Well, given my prior experiment last Friday(?) on training set size,
which showed virtually no improvement in spam recognition as the training
set grew across the range I'm dealing with here, I don't think it's just
quantity that's the cause. I probably should have mentioned those results
again. They're still available at:
http://www.wolfskeep.com/~popiel/spambayes/trainsize
I've also put an index of my experiments at:
http://www.wolfskeep.com/~popiel/spambayes
>> 3. The ham:spam ratio affects the spam sdev much more than the
>> ham sdev.
>
>Which is more reason to be suspicious: sdev is a measure of how wild the
>data is. If the sdev gets steady as the absolute count increases, it means
>the data is "settling down". Your spam sdev goes up by about 0.50 in each
>column, with no sign of settling down "to the left", which suggests that
>even at the 50-200 extreme it's *still* finding plenty of new stuff in the
>spam.
True. Hrm.
>Do you have a lot of Asian spam? The gimmicks we've got for that ("skip"

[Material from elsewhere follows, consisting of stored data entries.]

(* ===== verification/Breaker.v ===== *)
(** The fault-tolerant read path of the storage layer
    ([src/rust-engine/src/io_provider.rs]): the retry loop, and the per-expert and
    per-drive circuit breakers with their half-open probe gate.

    The handlers are modelled twice.  The first part runs one call at a time,
    with the device's answers and the clock's readings as inputs.  The second
    part runs the breaker's operations as threads of atomic instructions in every
    interleaving. *)
From S2P Require Import Prelude.
Local Open Scope N_scope.

Definition STORAGE_RETRY_ATTEMPTS : N := 3.
Definition STORAGE_RETRY_BACKOFF : N := 5.
Definition STORAGE_RETRY_MAX_BACKOFF : N := 50.
Definition STORAGE_BREAKER_THRESHOLD : N := 3.
Definition STORAGE_DRIVE_BREAKER_THRESHOLD : N := 3.
Definition STORAGE_BREAKER_PROBE_INTERVAL : N := 500.

(** [breaker_now_ms], of the milliseconds elapsed since the clock's origin. *)
Definition breaker_now_ms (elapsed : N) : N := N.max (elapsed mod (u64_max + 1)) 1.

(** ** Errors *)

(** The kinds the code tests; [OtherKind] is any other. *)
Inductive ErrorKind := Interrupted | WouldBlock | TimedOut | UnexpectedEof | Other | OtherKind (n : N).
#[export] Instance ErrorKind_eq_dec : EqDecision ErrorKind.
Proof. solve_decision. Defined.

Inductive io_error :=
| IoError (kind : ErrorKind) (raw_os_error : option Z) (inner : option HardwareFailure)
with HardwareFailure :=
| Transient (expert_id attempts : N) (last_error : io_error)
| ExpertUnavailable (expert_id consecutive_failures : N)
| DriveUnavailable (drive_index consecutive_failures : N).

(** [impl From<HardwareFailure> for io::Error]. *)
Definition from_failure (e : HardwareFailure) : io_error := IoError Other None (Some e).

(** [libc] on Linux. *)
Definition EIO : Z := 5.
Definition EAGAIN : Z := 11.
Definition EBUSY : Z := 16.

Definition is_transient_io_error (e : io_error) : bool :=
  let '(IoError kind raw _) := e in
  bool_decide (kind = Interrupted) || bool_decide (kind = WouldBlock) || bool_decide (kind = TimedOut)
  || bool_decide (raw = Some EIO) || bool_decide (raw = Some EAGAIN) || bool_decide (raw = Some EBUSY).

>and "8bit%" meta-tokens) learn slowly, and that "skip" learns at all here is
>just a lucky accident.
Nope. No Asian spam at all. My spam is mostly in English, with a
fair amount of German porn spam (I have _no_ idea how I got onto
that list) and one or two spams in Spanish or Italian (I'm not sure
which).
>> 4. Tim's k value (mean separation divided by sum of standard
>> deviations) is best with slightly less ham than spam (at 2:3),
>> which happens to be about the same ratio as in my real mailfeed.
>>
>> It would be very interesting to find out if the best ham:spam
>> ratio for k (#4 above) is constant, or if it's actually tied to
>> the ratio in the real mail feed from which the training data is
>> taken. This may be hard to measure for people who are using
>> corpora augmented from several sources.
>
>It would be better <wink> to get independent results from the same kind of
>test but run with more data. I know that, for example, in my data, I have
>to train on several thousand spam before the improvement in spam
>identification slows to a crawl.
I'll rerun using all 10 sets instead of just 5. *blush*
- Alex